Collected data entries
◇ ◇ ◇ ◇ ◇

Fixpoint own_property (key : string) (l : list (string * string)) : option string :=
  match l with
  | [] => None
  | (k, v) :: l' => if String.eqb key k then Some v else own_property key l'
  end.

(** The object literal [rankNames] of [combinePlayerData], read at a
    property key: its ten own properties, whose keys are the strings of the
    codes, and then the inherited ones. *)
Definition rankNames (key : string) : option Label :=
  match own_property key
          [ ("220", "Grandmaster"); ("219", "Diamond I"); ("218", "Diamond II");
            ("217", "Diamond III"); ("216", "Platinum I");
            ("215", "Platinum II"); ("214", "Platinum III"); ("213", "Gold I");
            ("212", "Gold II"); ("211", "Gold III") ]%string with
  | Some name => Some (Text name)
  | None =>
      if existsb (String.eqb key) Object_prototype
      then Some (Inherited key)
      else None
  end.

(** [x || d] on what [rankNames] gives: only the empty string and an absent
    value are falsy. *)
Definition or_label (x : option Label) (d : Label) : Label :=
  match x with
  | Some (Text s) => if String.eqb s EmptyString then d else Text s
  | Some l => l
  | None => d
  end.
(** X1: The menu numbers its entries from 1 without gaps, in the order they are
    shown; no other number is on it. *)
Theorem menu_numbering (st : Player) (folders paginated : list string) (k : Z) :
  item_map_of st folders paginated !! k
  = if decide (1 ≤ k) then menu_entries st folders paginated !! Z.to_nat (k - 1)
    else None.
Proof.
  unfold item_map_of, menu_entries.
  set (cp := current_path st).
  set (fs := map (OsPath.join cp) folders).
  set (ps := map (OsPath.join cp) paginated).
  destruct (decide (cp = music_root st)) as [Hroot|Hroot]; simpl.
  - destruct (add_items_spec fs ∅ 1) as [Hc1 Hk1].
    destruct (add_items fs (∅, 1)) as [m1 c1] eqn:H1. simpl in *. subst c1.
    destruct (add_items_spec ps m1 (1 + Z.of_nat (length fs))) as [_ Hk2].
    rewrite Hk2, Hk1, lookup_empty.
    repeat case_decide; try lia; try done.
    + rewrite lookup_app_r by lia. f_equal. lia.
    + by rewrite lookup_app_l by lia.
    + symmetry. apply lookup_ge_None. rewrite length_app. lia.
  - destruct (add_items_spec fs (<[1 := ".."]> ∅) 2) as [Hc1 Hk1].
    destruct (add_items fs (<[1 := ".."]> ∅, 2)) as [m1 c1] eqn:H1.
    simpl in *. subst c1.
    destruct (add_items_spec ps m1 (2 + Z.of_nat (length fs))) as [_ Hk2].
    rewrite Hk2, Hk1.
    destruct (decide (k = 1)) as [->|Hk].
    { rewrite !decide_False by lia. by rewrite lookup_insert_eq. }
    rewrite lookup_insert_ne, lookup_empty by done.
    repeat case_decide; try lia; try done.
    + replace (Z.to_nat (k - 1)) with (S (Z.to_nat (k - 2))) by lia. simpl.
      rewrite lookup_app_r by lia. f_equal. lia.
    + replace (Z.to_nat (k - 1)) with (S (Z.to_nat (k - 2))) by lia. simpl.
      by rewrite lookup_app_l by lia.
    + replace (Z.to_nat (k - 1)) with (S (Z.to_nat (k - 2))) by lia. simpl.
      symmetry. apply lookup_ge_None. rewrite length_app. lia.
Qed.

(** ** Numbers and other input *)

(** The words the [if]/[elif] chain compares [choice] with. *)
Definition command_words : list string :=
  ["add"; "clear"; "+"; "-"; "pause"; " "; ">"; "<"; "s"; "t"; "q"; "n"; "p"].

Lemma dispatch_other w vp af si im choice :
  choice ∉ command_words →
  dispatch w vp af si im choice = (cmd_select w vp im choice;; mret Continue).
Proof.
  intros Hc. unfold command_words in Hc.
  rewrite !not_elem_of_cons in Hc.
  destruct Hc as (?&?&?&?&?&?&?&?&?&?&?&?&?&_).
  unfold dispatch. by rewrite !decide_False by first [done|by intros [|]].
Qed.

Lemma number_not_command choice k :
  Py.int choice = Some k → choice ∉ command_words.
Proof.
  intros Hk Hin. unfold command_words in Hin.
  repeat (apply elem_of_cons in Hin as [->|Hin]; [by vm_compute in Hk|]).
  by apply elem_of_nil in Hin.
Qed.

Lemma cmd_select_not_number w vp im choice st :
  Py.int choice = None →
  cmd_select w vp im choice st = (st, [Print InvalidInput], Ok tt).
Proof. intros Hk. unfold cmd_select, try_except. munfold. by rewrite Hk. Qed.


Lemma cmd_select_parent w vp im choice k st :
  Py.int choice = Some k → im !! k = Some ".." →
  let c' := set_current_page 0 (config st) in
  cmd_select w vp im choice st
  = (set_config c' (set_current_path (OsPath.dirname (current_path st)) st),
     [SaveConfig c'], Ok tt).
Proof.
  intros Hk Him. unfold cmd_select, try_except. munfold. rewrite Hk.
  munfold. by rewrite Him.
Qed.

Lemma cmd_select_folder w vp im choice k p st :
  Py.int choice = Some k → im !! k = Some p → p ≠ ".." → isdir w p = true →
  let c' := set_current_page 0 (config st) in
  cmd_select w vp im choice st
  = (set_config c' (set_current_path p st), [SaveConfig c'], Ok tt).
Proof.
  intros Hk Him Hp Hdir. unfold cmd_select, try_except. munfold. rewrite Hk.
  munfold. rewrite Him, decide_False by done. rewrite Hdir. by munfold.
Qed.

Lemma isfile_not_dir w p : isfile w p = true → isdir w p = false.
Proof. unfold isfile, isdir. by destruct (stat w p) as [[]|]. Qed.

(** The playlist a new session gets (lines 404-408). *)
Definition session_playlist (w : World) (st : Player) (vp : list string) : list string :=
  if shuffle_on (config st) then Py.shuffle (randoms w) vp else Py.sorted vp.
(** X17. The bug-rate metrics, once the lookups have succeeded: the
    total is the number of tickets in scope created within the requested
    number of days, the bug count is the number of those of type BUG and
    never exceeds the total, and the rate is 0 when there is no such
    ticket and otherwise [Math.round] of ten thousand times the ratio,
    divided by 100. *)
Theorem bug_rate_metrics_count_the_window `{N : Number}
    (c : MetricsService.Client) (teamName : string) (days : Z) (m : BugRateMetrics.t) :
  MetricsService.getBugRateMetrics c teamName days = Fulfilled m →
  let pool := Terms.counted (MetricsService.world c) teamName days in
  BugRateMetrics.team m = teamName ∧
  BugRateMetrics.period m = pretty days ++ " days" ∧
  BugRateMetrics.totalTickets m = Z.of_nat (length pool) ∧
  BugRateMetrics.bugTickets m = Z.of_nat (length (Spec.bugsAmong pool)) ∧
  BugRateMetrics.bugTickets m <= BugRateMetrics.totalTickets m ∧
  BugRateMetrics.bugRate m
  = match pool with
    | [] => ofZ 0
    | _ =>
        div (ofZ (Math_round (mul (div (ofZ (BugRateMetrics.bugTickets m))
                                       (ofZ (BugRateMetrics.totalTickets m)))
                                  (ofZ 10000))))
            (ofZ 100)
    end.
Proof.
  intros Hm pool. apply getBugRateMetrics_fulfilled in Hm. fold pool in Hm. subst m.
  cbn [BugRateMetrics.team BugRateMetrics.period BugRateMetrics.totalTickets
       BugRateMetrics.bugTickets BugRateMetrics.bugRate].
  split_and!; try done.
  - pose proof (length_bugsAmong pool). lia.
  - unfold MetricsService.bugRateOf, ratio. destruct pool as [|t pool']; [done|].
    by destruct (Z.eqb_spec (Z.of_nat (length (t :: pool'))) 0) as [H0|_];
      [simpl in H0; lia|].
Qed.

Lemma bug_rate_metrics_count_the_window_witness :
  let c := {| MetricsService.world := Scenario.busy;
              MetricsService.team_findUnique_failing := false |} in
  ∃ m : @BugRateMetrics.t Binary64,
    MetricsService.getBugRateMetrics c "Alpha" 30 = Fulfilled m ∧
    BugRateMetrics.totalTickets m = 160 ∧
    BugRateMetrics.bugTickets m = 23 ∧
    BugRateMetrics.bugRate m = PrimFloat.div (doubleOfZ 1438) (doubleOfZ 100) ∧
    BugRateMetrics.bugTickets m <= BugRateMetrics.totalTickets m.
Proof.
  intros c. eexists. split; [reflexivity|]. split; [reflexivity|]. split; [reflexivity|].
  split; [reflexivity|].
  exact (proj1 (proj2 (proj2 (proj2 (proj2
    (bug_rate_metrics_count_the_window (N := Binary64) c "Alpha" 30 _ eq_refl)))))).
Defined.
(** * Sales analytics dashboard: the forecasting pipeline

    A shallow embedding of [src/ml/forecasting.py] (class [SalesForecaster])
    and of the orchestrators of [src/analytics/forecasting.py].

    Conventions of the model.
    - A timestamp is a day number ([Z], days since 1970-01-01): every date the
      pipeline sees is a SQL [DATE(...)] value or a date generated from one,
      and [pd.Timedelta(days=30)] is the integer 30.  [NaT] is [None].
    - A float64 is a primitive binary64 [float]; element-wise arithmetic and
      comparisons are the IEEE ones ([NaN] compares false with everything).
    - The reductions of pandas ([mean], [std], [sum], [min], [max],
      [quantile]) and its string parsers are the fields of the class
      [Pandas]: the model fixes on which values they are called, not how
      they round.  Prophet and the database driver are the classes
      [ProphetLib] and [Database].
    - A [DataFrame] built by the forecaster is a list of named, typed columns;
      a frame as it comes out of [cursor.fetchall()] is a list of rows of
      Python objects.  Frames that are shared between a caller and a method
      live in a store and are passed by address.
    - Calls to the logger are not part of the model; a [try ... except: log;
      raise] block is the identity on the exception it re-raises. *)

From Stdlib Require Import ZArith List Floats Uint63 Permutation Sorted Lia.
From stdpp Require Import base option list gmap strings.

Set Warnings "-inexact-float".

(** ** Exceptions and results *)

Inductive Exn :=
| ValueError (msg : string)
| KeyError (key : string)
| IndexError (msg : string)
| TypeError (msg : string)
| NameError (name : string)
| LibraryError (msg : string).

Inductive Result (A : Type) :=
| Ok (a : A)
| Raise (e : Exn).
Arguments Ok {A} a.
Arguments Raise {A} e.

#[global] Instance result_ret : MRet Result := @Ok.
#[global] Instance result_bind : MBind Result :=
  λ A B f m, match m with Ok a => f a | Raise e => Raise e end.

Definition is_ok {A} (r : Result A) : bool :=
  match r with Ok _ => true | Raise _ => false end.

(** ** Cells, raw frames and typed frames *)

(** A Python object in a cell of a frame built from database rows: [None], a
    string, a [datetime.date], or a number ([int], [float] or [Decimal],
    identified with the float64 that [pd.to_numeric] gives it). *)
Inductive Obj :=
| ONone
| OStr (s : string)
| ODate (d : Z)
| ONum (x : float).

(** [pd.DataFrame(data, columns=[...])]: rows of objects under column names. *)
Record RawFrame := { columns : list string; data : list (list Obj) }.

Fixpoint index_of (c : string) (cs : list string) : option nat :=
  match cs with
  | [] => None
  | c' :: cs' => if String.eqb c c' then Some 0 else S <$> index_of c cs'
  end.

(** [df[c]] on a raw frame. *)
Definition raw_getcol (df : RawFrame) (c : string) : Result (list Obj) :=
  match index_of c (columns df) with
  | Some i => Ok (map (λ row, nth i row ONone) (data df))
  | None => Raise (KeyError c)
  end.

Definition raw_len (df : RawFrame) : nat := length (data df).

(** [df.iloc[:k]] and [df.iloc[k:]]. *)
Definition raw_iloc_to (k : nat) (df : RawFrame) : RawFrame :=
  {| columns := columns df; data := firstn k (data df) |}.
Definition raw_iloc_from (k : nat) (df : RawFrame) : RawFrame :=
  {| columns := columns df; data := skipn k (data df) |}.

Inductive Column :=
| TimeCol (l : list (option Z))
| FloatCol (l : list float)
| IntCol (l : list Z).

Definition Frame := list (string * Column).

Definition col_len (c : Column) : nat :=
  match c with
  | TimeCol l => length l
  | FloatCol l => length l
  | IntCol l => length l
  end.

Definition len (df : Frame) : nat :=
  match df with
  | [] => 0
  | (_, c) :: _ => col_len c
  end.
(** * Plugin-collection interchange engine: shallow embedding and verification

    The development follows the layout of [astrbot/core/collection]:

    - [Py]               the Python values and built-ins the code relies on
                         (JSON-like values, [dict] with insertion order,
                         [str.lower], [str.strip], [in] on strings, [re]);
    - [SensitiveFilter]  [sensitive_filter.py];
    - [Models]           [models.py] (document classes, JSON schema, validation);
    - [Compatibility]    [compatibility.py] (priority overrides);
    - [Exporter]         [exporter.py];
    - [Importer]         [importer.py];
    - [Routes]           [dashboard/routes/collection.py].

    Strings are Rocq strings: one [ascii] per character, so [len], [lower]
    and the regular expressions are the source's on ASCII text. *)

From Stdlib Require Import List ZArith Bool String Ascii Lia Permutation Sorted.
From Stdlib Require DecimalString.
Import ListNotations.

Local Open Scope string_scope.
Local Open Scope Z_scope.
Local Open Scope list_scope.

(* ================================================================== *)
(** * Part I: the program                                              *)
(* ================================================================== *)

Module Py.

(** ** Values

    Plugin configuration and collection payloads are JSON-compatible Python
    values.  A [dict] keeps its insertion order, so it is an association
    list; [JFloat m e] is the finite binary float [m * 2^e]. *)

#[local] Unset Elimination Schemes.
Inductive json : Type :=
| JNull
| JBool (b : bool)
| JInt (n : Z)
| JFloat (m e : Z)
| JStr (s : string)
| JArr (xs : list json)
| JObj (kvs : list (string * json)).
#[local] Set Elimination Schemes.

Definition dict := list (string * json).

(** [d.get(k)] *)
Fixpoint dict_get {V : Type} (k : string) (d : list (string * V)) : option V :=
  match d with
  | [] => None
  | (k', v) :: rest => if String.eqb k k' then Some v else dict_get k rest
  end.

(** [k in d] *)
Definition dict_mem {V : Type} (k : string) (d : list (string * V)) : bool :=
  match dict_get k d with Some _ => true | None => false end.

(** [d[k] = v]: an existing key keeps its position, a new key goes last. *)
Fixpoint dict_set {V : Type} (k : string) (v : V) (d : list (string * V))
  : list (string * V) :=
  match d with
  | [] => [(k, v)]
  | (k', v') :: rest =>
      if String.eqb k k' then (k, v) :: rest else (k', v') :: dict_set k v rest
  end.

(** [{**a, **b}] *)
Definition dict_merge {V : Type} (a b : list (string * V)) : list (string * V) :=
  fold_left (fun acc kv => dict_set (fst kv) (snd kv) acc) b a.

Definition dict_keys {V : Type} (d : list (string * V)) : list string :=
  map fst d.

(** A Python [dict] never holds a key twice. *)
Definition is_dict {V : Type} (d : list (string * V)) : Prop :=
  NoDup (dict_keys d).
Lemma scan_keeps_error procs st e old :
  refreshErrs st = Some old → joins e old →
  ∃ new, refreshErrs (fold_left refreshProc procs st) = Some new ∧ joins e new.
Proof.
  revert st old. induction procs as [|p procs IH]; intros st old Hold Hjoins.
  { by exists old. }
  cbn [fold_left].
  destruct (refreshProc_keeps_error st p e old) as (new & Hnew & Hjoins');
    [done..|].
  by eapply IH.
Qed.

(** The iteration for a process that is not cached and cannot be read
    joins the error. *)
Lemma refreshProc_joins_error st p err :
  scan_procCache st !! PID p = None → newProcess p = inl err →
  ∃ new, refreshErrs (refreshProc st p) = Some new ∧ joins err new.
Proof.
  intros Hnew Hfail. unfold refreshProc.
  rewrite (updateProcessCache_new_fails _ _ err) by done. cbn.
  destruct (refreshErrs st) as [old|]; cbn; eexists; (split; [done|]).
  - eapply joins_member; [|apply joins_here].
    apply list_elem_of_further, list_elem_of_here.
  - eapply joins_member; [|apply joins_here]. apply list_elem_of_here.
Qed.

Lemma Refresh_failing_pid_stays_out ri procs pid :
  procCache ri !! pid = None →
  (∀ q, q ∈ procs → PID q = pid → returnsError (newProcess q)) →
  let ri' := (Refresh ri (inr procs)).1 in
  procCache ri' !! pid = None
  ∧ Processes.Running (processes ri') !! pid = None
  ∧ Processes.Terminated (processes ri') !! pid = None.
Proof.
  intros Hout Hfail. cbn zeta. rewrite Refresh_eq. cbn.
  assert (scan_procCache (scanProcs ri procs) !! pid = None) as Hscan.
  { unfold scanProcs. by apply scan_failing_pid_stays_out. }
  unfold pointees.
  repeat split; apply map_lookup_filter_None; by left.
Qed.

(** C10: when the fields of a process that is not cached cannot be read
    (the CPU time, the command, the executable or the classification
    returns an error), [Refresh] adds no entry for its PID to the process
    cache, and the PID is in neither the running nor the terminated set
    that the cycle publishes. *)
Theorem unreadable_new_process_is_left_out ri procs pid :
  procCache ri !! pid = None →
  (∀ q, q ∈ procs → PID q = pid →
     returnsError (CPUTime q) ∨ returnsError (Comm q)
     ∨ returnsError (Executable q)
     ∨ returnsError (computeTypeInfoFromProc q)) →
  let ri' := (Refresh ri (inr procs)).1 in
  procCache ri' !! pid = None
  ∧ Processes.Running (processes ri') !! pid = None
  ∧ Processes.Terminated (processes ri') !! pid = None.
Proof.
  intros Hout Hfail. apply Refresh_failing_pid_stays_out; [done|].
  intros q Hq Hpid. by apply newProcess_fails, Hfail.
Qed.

◇ ◇ ◇ ◇ ◇

:: How to complete this task ::
Lines with the word "Require" in them should be copied from the preceding records.

:: Task response ::
From Stdlib Require Import ZArith List Floats Uint63 Permutation Sorted Lia.
From stdpp Require Import base option list gmap strings.
From Stdlib Require Import List ZArith Bool String Ascii Lia Permutation Sorted.
From Stdlib Require DecimalString.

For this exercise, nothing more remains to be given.